До своего отъезда мы ответили на вопросы журналистов. Я высмеял историю о попытке самоубийства и сказал:
– Я люблю свою жену, я не подвергаю ее побоям. Я не собираюсь бросать свою жену, и моя жена не собирается бросать меня.
Я был в своем стиле чмошника.
– Никто, абсолютно никто не сможет разрушить наш брак, – сказала Робин. – Я продолжаю состоять в нем. Я люблю Майкла и забочусь о нем. Майкл также слишком любит меня, чтобы убить себя и оставить меня одну.
Да, она продолжала состоять в нем до тех пор, пока получала деньги.
Когда мы вернулись из Москвы, в прессу просочились слухи о том, что я выходил из-под контроля. Мол, я с криками бегал вокруг гостиницы, свисал из окна, угрожая убить себя. Думаю, что все забыли, что мы были в России и что российские менты живо надрали бы мне задницу, если бы я вздумал устроить что-то подобное. Женщины даже попытались было организовать мой арест в России, но это не сработало. Мы находились в холле нашей гостиницы, когда Робин с матерью принялись кричать и просить охранника, чтобы меня арестовали. Он подошел ко мне и сказал:
– Поди сюда. Все это хрень собачья. А эти бабы – просто сучки.
Затем он достал бутылку водки, и мы вместе выпили.
Когда американские журналисты решили проверить факты, изложенные в нелепых историях Робин, они взяли интервью у одного из продюсеров ее шоу, и тот сказал: «Майк в России был безупречен».
Одна из гримерш на шоу сообщила своему приятелю, что рассказы об избиениях Робин были хорошей шуткой:
– Я читаю все газеты, где цитируют слова Робин о том, как сильно он ее бьет и истязает. Я делаю ей макияж, я вижу ее. На этой девушке не было никаких синяков. Я просто не могу понять, как у нее получается выходить сухой из воды.

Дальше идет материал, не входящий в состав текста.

(** * MqttClient: a facade over the mosquitto MQTT engine

    Shallow embedding of [src/mosquitto.cpp] and [src/mosquitto.h].

    The facade owns no protocol logic: every member function is a short
    sequence of calls into libmosquitto whose [int] results decide the
    [bool] handed back to the application.  The model therefore keeps

    - the engine as an oracle ([Engine]) answering each call from the
      history of calls made so far, and a [trace] recording every call
      with the arguments the source passes;
    - the static member [mSubscriptionHandlers] as one process-wide map
      in the [World], next to the heap of live [MqttClient] objects;
    - [throw] and the use of a dead object as outcomes of a small
      state monad [M]. *)

From stdpp Require Import gmap strings list.
From Stdlib Require Import ZArith Ascii String.

Open Scope Z_scope.

(** ** C strings and integer conversions *)

(** [s.c_str()] handed to a C function that reads up to the terminator,
    and equally a [char*] converted to [std::string]: the bytes before
    the first NUL. *)
Fixpoint c_str (s : string) : string :=
  match s with
  | EmptyString => EmptyString
  | String c rest => if Ascii.eqb c Ascii.zero then EmptyString
                     else String c (c_str rest)
  end.

(** [static_cast<int>(n)] for a [size_t] value [n]: reduction modulo
    2^32 into the signed 32-bit range. *)
Definition static_cast_int (n : Z) : Z :=
  (n + 2 ^ 31) mod 2 ^ 32 - 2 ^ 31.

(** ** Engine-side types (from <mosquitto.h> of libmosquitto) *)

(** [mosquitto*]: [None] is [nullptr]. *)
Definition mosquitto_ptr : Type := option nat.

Definition MOSQ_ERR_SUCCESS : Z := 0.
Definition MOSQ_ERR_UNKNOWN : Z := 13.
Definition MOSQ_OPT_PROTOCOL_VERSION : Z := 1.
Definition MQTT_PROTOCOL_V311 : Z := 4.

(** [struct mosquitto_message].  [msg_topic] holds the bytes at the
    [char*] [topic].  [msg_payload] is the [void*] [payload]: [None] is
    the null pointer, which is what the engine delivers with a message
    of [payloadlen] 0; [Some buffer] points to the [payloadlen] bytes
    received ([payloadlen] is the length of [buffer]), which the engine
    stores followed by a terminating NUL. *)
Record mosquitto_message : Type := {
  msg_mid : Z;
  msg_topic : string;
  msg_payload : option string;
  msg_qos : Z;
  msg_retain : bool
}.

(** ** Application-side types *)

(** Modelled from the spec: [CallbackType] is declared in a header that
    is not part of the sources; the spec gives it as a callable
    accepting [(topic: string, payload: string)] and returning nothing.
    A callable target is identified by a number; [None] is the empty
    [std::function], the one that compares equal to [nullptr]. *)
Definition Handler : Type := nat.
Definition CallbackType : Type := option Handler.

(** [MqttClient::SubscriptionTable] *)
Abbreviation SubscriptionTable := (gmap string CallbackType).

(** The four static callbacks of the anonymous namespace, as values that
    can be registered with the engine. *)
Inductive HookFn : Type :=
  | connectCallback_fn
  | publishCallback_fn
  | subscribeCallback_fn
  | messageCallback_fn.
(** * Credential lifecycle and resilient transport of the UPS carrier client

    A shallow embedding of
      - [domain/models/error.ts]   (the error taxonomy),
      - [utils/http-client.ts]     (HttpClient: retry loop, error interceptor),
      - [carriers/ups/ups-auth.ts] (UPSAuthProvider: token cache, single flight),
    followed by the properties the specification states about them.

    Conventions.  JavaScript values are the inductive [JsVal]; numbers are
    integer valued ([JNum]) or [JNaN], which is all the modelled code
    produces (HTTP statuses, seconds, milliseconds, retry counters).
    Exceptions are values: a function that can throw returns [Settled].
    The clock [Date.now()] is an explicit argument in milliseconds. *)

From Stdlib Require Import ZArith List String Ascii Bool Lia DecimalString.
Import ListNotations.
Open Scope string_scope.
Open Scope Z_scope.

(* ================================================================== *)
(** ** JavaScript values *)
(* ================================================================== *)

Module Js.

Set Warnings "-register-all".

(** The seven classes of [domain/models/error.ts]. *)
Inductive ErrorClass : Type :=
| CarrierAuthError
| CarrierNetworkError
| CarrierValidationError
| CarrierRateLimitError
| CarrierResponseError
| CarrierBusinessError
| CarrierConfigError.

(** [JError name message props] is an instance of [Error] that is not a
    [CarrierError] (an [AxiosError], a [TypeError], ...); [props] are its
    other properties ([code], [response], [isAxiosError], ...).
    [JCarrierError cls message code carrier originalError extra] is an
    instance of a [CarrierError] subclass; [extra] is the subclass's own
    field ([statusCode], [retryAfter], [response], [validationErrors],
    [missingFields]; unused by Auth and Business). *)
Inductive JsVal : Type :=
| JUndefined
| JNull
| JBool (b : bool)
| JNum (n : Z)
| JNaN
| JStr (s : string)
| JArr (items : list JsVal)
| JObj (props : list (string * JsVal))
| JError (name : string) (message : string) (props : list (string * JsVal))
| JCarrierError (cls : ErrorClass) (message : string) (code : JsVal)
                (carrier : JsVal) (originalError : JsVal) (extra : JsVal).

(** ToBoolean. *)
Definition truthy (v : JsVal) : bool :=
  match v with
  | JUndefined | JNull | JNaN => false
  | JBool b => b
  | JNum n => negb (n =? 0)
  | JStr s => negb (String.eqb s "")
  | _ => true
  end.

(** [a || b] *)
Definition or_else (a b : JsVal) : JsVal := if truthy a then a else b.

(** [typeof v === 'object'] ([typeof null] is ['object'] too). *)
Definition typeof_object (v : JsVal) : bool :=
  match v with
  | JNull | JArr _ | JObj _ | JError _ _ _ | JCarrierError _ _ _ _ _ _ => true
  | _ => false
  end.

Fixpoint assoc (k : string) (l : list (string * JsVal)) : option JsVal :=
  match l with
  | [] => None
  | (k', v) :: r => if String.eqb k k' then Some v else assoc k r
  end.

Definition class_name (c : ErrorClass) : string :=
  match c with
  | CarrierAuthError => "CarrierAuthError"
  | CarrierNetworkError => "CarrierNetworkError"
  | CarrierValidationError => "CarrierValidationError"
  | CarrierRateLimitError => "CarrierRateLimitError"
  | CarrierResponseError => "CarrierResponseError"
  | CarrierBusinessError => "CarrierBusinessError"
  | CarrierConfigError => "CarrierConfigError"
  end.

(** The name of the field a subclass declares in its constructor. *)
Definition extra_field (c : ErrorClass) : option string :=
  match c with
  | CarrierNetworkError => Some "statusCode"
  | CarrierValidationError => Some "validationErrors"
  | CarrierRateLimitError => Some "retryAfter"
  | CarrierResponseError => Some "response"
  | CarrierConfigError => Some "missingFields"
  | CarrierAuthError | CarrierBusinessError => None
  end.

(** The own properties of a value, [None] when it has none to look at
    (primitives; arrays are only ever indexed, see [index0]). *)
Definition own_prop (v : JsVal) (k : string) : option JsVal :=
  match v with
  | JObj props => assoc k props
  | JError name message props =>
      if String.eqb k "message" then Some (JStr message)
      else if String.eqb k "name" then Some (JStr name)
      else assoc k props
  | JCarrierError cls message code carrier originalError extra =>
      if String.eqb k "message" then Some (JStr message)
      else if String.eqb k "name" then Some (JStr (class_name cls))
      else if String.eqb k "code" then Some code
      else if String.eqb k "carrier" then Some carrier
      else if String.eqb k "originalError" then Some originalError
      else match extra_field cls with
           | Some f => if String.eqb k f then Some extra else None
           | None => None
           end
  | _ => None
  end.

Спустя несколько дней после того, как мы вернулись из России, Рут и Робин, наконец, затащили меня к доктору МакКуртису. Наслушавшись в течение часа его рассказов о том, насколько я болен, я начал ему верить. По стенам у него были развешаны дипломы об образовании. Если бы я сказал ему, что он дерьмовый боксер, начал бы он со мной спорить? Вот и меня заставили поверить, что я был маниакально-депрессивной личностью. Он вдалбливал это в меня, не останавливаясь. Я ведь знал, что мне всегда было свойственно состояние подавленности, и что иногда у меня появляется перевозбужденность, и что я могу бодрствовать несколько дней подряд. Всю жизнь со мной такое случалось. И меня убедили в необходимости принимать лекарства, а затем выставили меня перед камерами.